Task requirements: Once the line with "default url (setPath url (resolvePath (EscapedPath u)" is found in the entries below, repeat it and each following line exactly, up to and including the line with "let '(host, port)". Add no other lines.

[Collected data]
*** Block opens ***
(* ===== verification/GoURL.v ===== *)
(** * URLs

    [url.Parse], [URL.String], [URL.ResolveReference], [URL.Hostname] and [URL.Port] of
    Go's [net/url]. *)
From S2P Require Import Prelude GoString GoNet.
From Stdlib Require Import Ascii.

(** [url.Userinfo]: the password is [None] when it is not set. *)
Record Userinfo := mkUserinfo { ui_username : string; ui_password : option string }.

Record URL := mkURL {
  Scheme : string;
  Opaque : string;
  User : option Userinfo;
  Host : string;
  Path : string;
  RawPath : string;
  OmitHost : bool;
  ForceQuery : bool;
  RawQuery : string;
  Fragment : string;
  RawFragment : string;
}.

(** [&url.URL{Scheme: scheme, Host: host, Path: path, RawQuery: query}] *)
Definition simple_URL (scheme host path query : string) : URL :=
  mkURL scheme "" None host path "" false false query "" "".

(** [strings.Cut] at a byte. *)
Definition Cut (s : string) (sep : ascii) : string * string :=
  match IndexByte s sep with
  | None => (s, "")
  | Some i => (string_take i s, string_drop (S i) s)
  end.

Inductive encoding := encodePath | encodeHost | encodeZone | encodeUserPassword | encodeFragment.

Definition is_host (mode : encoding) : bool :=
  match mode with encodeHost | encodeZone => true | _ => false end.

Fixpoint one_of (c : ascii) (set : string) : bool :=
  match set with
  | "" => false
  | String d set => Ascii.eqb c d || one_of c set
  end.

Definition is_alpha (c : ascii) : bool :=
  let n := N_of_ascii (ascii_lower c) in ((97 <=? n) && (n <=? 122))%N.

Definition is_digit (c : ascii) : bool := negb (IsNone (digit_value c)).

(** [shouldEscape], for a host or a zone. *)
Definition shouldEscape_host (c : ascii) : bool :=
  negb (is_alpha c || is_digit c || one_of c "!$&'()*+,;=:[]<>-_.~" || (N_of_ascii c =? 34)%N).

Definition shouldEscape (c : ascii) (mode : encoding) : bool :=
  if is_host mode then shouldEscape_host c
  else if is_alpha c || is_digit c || one_of c "-_.~" then false
  else if one_of c "$&+,/:;=?@" then
    match mode with
    | encodePath => Ascii.eqb c "?"
    | encodeUserPassword => one_of c "@/?:"
    | _ => false
    end
  else
    match mode with
    | encodeFragment => negb (one_of c "!()*")
    | _ => true
    end.

(** A digit of [0123456789ABCDEF]. *)
Definition upperhex (d : N) : ascii :=
  if (d <? 10)%N then ascii_of_N (d + 48) else ascii_of_N (d + 55).

Fixpoint escape (s : string) (mode : encoding) : string :=
  match s with
  | "" => ""
  | String c s =>
      if shouldEscape c mode then
        String "%" (String (upperhex (N_of_ascii c / 16)) (String (upperhex (N_of_ascii c mod 16)) (escape s mode)))
      else String c (escape s mode)
  end.

(** [unescape]: [None] is an error. *)
Fixpoint unescape (s : string) (mode : encoding) : option string :=
  match s with
  | "" => Some ""
  | String c rest =>
      if Ascii.eqb c "%" then
        match rest with
        | String a (String b rest) =>
            hi ← hex_value a; lo ← hex_value b;
            let v := 16 * hi + lo in
            let percent := Ascii.eqb a "2" && Ascii.eqb b "5" in
            if match mode with
               | encodeHost => (hi <? 8) && negb percent
               | encodeZone =>
                   negb percent && negb (v =? 32) && shouldEscape_host (ascii_of_N (Z.to_N v))
               | _ => false
               end
            then None
            else String (ascii_of_N (Z.to_N v)) <$> unescape rest mode
        | _ => None
        end
      else if is_host mode && is_ascii c && shouldEscape_host c then None
      else String c <$> unescape rest mode
  end.

(** [validOptionalPort] *)
Definition validOptionalPort (port : string) : bool :=
  match port with
  | "" => true
  | String c port => Ascii.eqb c ":" && string_forallb is_digit port
  end.

(** Where [%25] starts. *)
Fixpoint index_percent25 (s : string) : option nat :=
  if String.prefix "%25" s then Some O
  else match s with
       | "" => None
       | String _ s => S <$> index_percent25 s
       end.

(** [parseHost] *)
Definition parseHost (host : string) : option string :=
  if String.prefix "[" host then
    i ← LastIndexByte host "]";
    if negb (validOptionalPort (string_drop (S i) host)) then None
    else
      match index_percent25 (string_take i host) with
      | Some zone =>
          host1 ← unescape (string_take zone host) encodeHost;
          host2 ← unescape (string_drop zone (string_take i host)) encodeZone;
          host3 ← unescape (string_drop i host) encodeHost;
          Some (host1 +:+ host2 +:+ host3)
      | None => unescape host encodeHost
      end
  else
    match LastIndexByte host ":" with
    | Some i => if validOptionalPort (string_drop i host) then unescape host encodeHost else None
    | None => unescape host encodeHost
    end.

Definition validUserinfo (s : string) : bool :=
  string_forallb (λ c, is_alpha c || is_digit c || one_of c "-._:~!$&'()*+,;=%@") s.

Definition parseAuthority (authority : string) : option (option Userinfo * string) :=
  match LastIndexByte authority "@" with
  | None => host ← parseHost authority; Some (None, host)
  | Some i =>
      host ← parseHost (string_drop (S i) authority);
      let userinfo := string_take i authority in
      if negb (validUserinfo userinfo) then None
      else if negb (ContainsByte userinfo ":") then
        username ← unescape userinfo encodeUserPassword;
        Some (Some (mkUserinfo username None), host)
      else
        let '(username, password) := Cut userinfo ":" in
        username ← unescape username encodeUserPassword;
        password ← unescape password encodeUserPassword;
        Some (Some (mkUserinfo username (Some password)), host)
  end.

(** [setPath] and [setFragment]: the raw form is kept when it is not the default one. *)
Definition setPath (u : URL) (p : string) : option URL :=
  path ← unescape p encodePath;
  Some (u <| Path := path |> <| RawPath := if String.eqb p (escape path encodePath) then "" else p |>).

Definition setFragment (u : URL) (f : string) : option URL :=
  fragment ← unescape f encodeFragment;
  Some (u <| Fragment := fragment |>
          <| RawFragment := if String.eqb f (escape fragment encodeFragment) then "" else f |>).

(** How many times a byte occurs. *)
Fixpoint CountByte (s : string) (c : ascii) : nat :=
  match s with
  | "" => O
  | String d s => if Ascii.eqb c d then S (CountByte s c) else CountByte s c
  end.

(** [getScheme]: [None] is the error, otherwise the scheme and the rest. *)
Fixpoint scan_scheme (s before : string) : option (option (string * string)) :=
  match s with
  | "" => Some None
  | String c s =>
      if is_alpha c then scan_scheme s (before +:+ String c "")
      else if is_digit c || one_of c "+-." then
        if String.eqb before "" then Some None else scan_scheme s (before +:+ String c "")
      else if Ascii.eqb c ":" then
        if String.eqb before "" then None else Some (Some (before, s))
      else Some None
  end.

Definition getScheme (rawURL : string) : option (string * string) :=
  found ← scan_scheme rawURL "";
  match found with
  | Some (scheme, rest) => Some (scheme, rest)
  | None => Some ("", rawURL)
  end.

Definition is_ctl (c : ascii) : bool := let n := N_of_ascii c in ((n <? 32) || (n =? 127))%N.

(** [parse(u, false)] *)
Definition parse_url (rawURL : string) : option URL :=
  if negb (string_forallb (λ c, negb (is_ctl c)) rawURL) then None
  else if String.eqb rawURL "*" then Some (simple_URL "" "" "*" "")
  else
    '(scheme, rest) ← getScheme rawURL;
    let scheme := string_map ascii_lower scheme in
    let force := HasSuffix rest "?" && (CountByte rest "?" =? 1)%nat in
    let '(rest, query) := Cut rest "?" in
    if negb (HasPrefix rest "/") && negb (String.eqb scheme "") then
      Some (mkURL scheme rest None "" "" "" false force query "" "")
    else if negb (HasPrefix rest "/") && ContainsByte (fst (Cut rest "/")) ":" then None
    else
      let authority_follows :=
        (negb (String.eqb scheme "") || negb (HasPrefix rest "///")) && HasPrefix rest "//" in
      '(user, host, path) ←
        (if authority_follows then
           let authority := string_drop 2 rest in
           match IndexByte authority "/" with
           | None => '(user, host) ← parseAuthority authority; Some (user, host, "")
           | Some i => '(user, host) ← parseAuthority (string_take i authority); Some (user, host, string_drop i authority)
           end
         else Some (None, "", rest));
      let omit := negb authority_follows && negb (String.eqb scheme "") && HasPrefix rest "/" in
      setPath (mkURL scheme "" user host "" "" omit force query "" "") path.

(** [url.Parse]: [None] is the case [err != nil]. *)
Definition url_Parse (rawURL : string) : option URL :=
  let '(u, frag) := Cut rawURL "#" in
  url ← parse_url u;
  if String.eqb frag "" then Some url else setFragment url frag.

(** ** Printing *)

Definition validEncoded (s : string) (mode : encoding) : bool :=
  string_forallb (λ c, one_of c "!$&'()*+,;=:@[]%" || negb (shouldEscape c mode)) s.

(** The raw form, if it is a valid encoding of the decoded one. *)
Definition raw_form (raw decoded : string) (mode : encoding) : option string :=
  if negb (String.eqb raw "") && validEncoded raw mode && bool_decide (unescape raw mode = Some decoded)
  then Some raw else None.

Definition EscapedPath (u : URL) : string :=
  match raw_form (RawPath u) (Path u) encodePath with
  | Some raw => raw
  | None => if String.eqb (Path u) "*" then "*" else escape (Path u) encodePath
  end.

Definition EscapedFragment (u : URL) : string :=
  match raw_form (RawFragment u) (Fragment u) encodeFragment with
  | Some raw => raw
  | None => escape (Fragment u) encodeFragment
  end.

Definition Userinfo_String (u : Userinfo) : string :=
  escape (ui_username u) encodeUserPassword +:+
  match ui_password u with Some p => ":" +:+ escape p encodeUserPassword | None => "" end.

(** [URL.String] *)
Definition url_String (u : URL) : string :=
  let scheme := if String.eqb (Scheme u) "" then "" else Scheme u +:+ ":" in
  let rest :=
    if negb (String.eqb (Opaque u) "") then scheme +:+ Opaque u
    else
      let authority :=
        if negb (String.eqb (Scheme u) "") || negb (String.eqb (Host u) "") || negb (IsNone (User u)) then
          if OmitHost u && String.eqb (Host u) "" && IsNone (User u) then ""
          else
            (if negb (String.eqb (Host u) "") || negb (String.eqb (Path u) "") || negb (IsNone (User u))
             then "//" else "") +:+
            match User u with Some ui => Userinfo_String ui +:+ "@" | None => "" end +:+
            escape (Host u) encodeHost
        else "" in
      let path := EscapedPath u in
      let slash :=
        if negb (String.eqb path "") && negb (HasPrefix path "/") && negb (String.eqb (Host u) "")
        then "/" else "" in
      let dot :=
        if String.eqb (scheme +:+ authority +:+ slash) "" && ContainsByte (fst (Cut path "/")) ":"
        then "./" else "" in
      scheme +:+ authority +:+ slash +:+ dot +:+ path in
  rest +:+ (if ForceQuery u || negb (String.eqb (RawQuery u) "") then "?" +:+ RawQuery u else "") +:+
  (if String.eqb (Fragment u) "" then "" else "#" +:+ EscapedFragment u).

(** ** References *)

(** The loop of [resolvePath] over the elements: the buffer after its first slash and
    whether nothing has been written to it. *)
Definition resolve_elem (st : string * bool) (elem : string) : string * bool :=
  let '(dst, first) := st in
  if String.eqb elem "." then (dst, false)
  else if String.eqb elem ".." then
    match LastIndexByte dst "/" with
    | None => ("", true)
    | Some index => (string_take index dst, first)
    end
  else ((if first then dst else dst +:+ "/") +:+ elem, false).

Definition resolvePath (base ref : string) : string :=
  let full :=
    if String.eqb ref "" then base
    else if negb (HasPrefix ref "/") then
      match LastIndexByte base "/" with
      | Some i => string_take (S i) base +:+ ref
      | None => ref
      end
    else ref in
  if String.eqb full "" then ""
  else
    let elems := Split full "/" in
    let '(dst, _) := foldl resolve_elem ("", true) elems in
    let last_elem := List.last elems "" in
    let dst := if String.eqb last_elem "." || String.eqb last_elem ".." then dst +:+ "/" else dst in
    if HasPrefix dst "/" then dst else "/" +:+ dst.

(** The error of [setPath] is ignored, in which case the URL stays as it was. *)
Definition ResolveReference (u ref : URL) : URL :=
  let url := if String.eqb (Scheme ref) "" then ref <| Scheme := Scheme u |> else ref in
  if negb (String.eqb (Scheme ref) "") || negb (String.eqb (Host ref) "") || negb (IsNone (User ref)) then
    default url (setPath url (resolvePath (EscapedPath ref) ""))
  else if negb (String.eqb (Opaque ref) "") then
    url <| User := None |> <| Host := "" |> <| Path := "" |>
  else
    let url :=
      if String.eqb (Path ref) "" && negb (ForceQuery ref) && String.eqb (RawQuery ref) "" then
        let url := url <| RawQuery := RawQuery u |> in
        if String.eqb (Fragment ref) "" then url <| Fragment := Fragment u |> <| RawFragment := RawFragment u |> else url
      else url in
    let url := url <| Host := Host u |> <| User := User u |> in
    default url (setPath url (resolvePath (EscapedPath u) (EscapedPath ref))).

(** [u.Parse(ref)] *)
Definition url_Parse_ref (u : URL) (ref : string) : option URL := ResolveReference u <$> url_Parse ref.

(** [splitHostPort] *)
Definition split_host_port (hostPort : string) : string * string :=
  let '(host, port) :=
    match LastIndexByte hostPort ":" with
    | Some colon =>
        if validOptionalPort (string_drop colon hostPort)
        then (string_take colon hostPort, string_drop (S colon) hostPort) else (hostPort, "")
    | None => (hostPort, "")
    end in
  if HasPrefix host "[" && HasSuffix host "]"
  then (string_drop 1 (string_take (String.length host - 1) host), port) else (host, port).

Definition Hostname (u : URL) : string := fst (split_host_port (Host u)).

Definition Port (u : URL) : string := snd (split_host_port (Host u)).

Example parse_example :
  (λ u, (Scheme u, Hostname u, Port u, Path u, RawQuery u)) <$>
    url_Parse "HTTPS://user:pw@[2001:db8::1]:443/a%20b?x=1#frag" =
  Some ("https", "2001:db8::1", "443", "/a b", "x=1").
Proof. reflexivity. Qed.

Example parse_refused :
  (url_Parse "http://exa mple.com/", url_Parse ":foo", url_Parse "http://a:b/", url_Parse "%zz") =
  (None, None, None, None).
Proof. reflexivity. Qed.

Example string_example :
  url_String <$> url_Parse "HTTPS://user:pw@[2001:db8::1]:443/a%20b/%2f?x=1#frag" =
  Some "https://user:pw@[2001:db8::1]:443/a%20b/%2f?x=1#frag".
Proof. reflexivity. Qed.

Example reference_example :
  (λ u, map (λ ref, url_String <$> url_Parse_ref u ref) ["../d"; "//x.org"; "?y=2"; "./e/./f/.."; "/"; "http://"; ""])
    <$> url_Parse "http://example.com/a/b/c?x=1" =
  Some (map Some ["http://example.com/a/d"; "http://x.org"; "http://example.com/a/b/c?y=2";
                  "http://example.com/a/b/e/"; "http://example.com/"; "http:"; "http://example.com/a/b/c?x=1"]).
Proof. reflexivity. Qed.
*** Block closes ***
Output below:
    default url (setPath url (resolvePath (EscapedPath u) (EscapedPath ref))).

(** [u.Parse(ref)] *)
Definition url_Parse_ref (u : URL) (ref : string) : option URL := ResolveReference u <$> url_Parse ref.

(** [splitHostPort] *)
Definition split_host_port (hostPort : string) : string * string :=
  let '(host, port) :=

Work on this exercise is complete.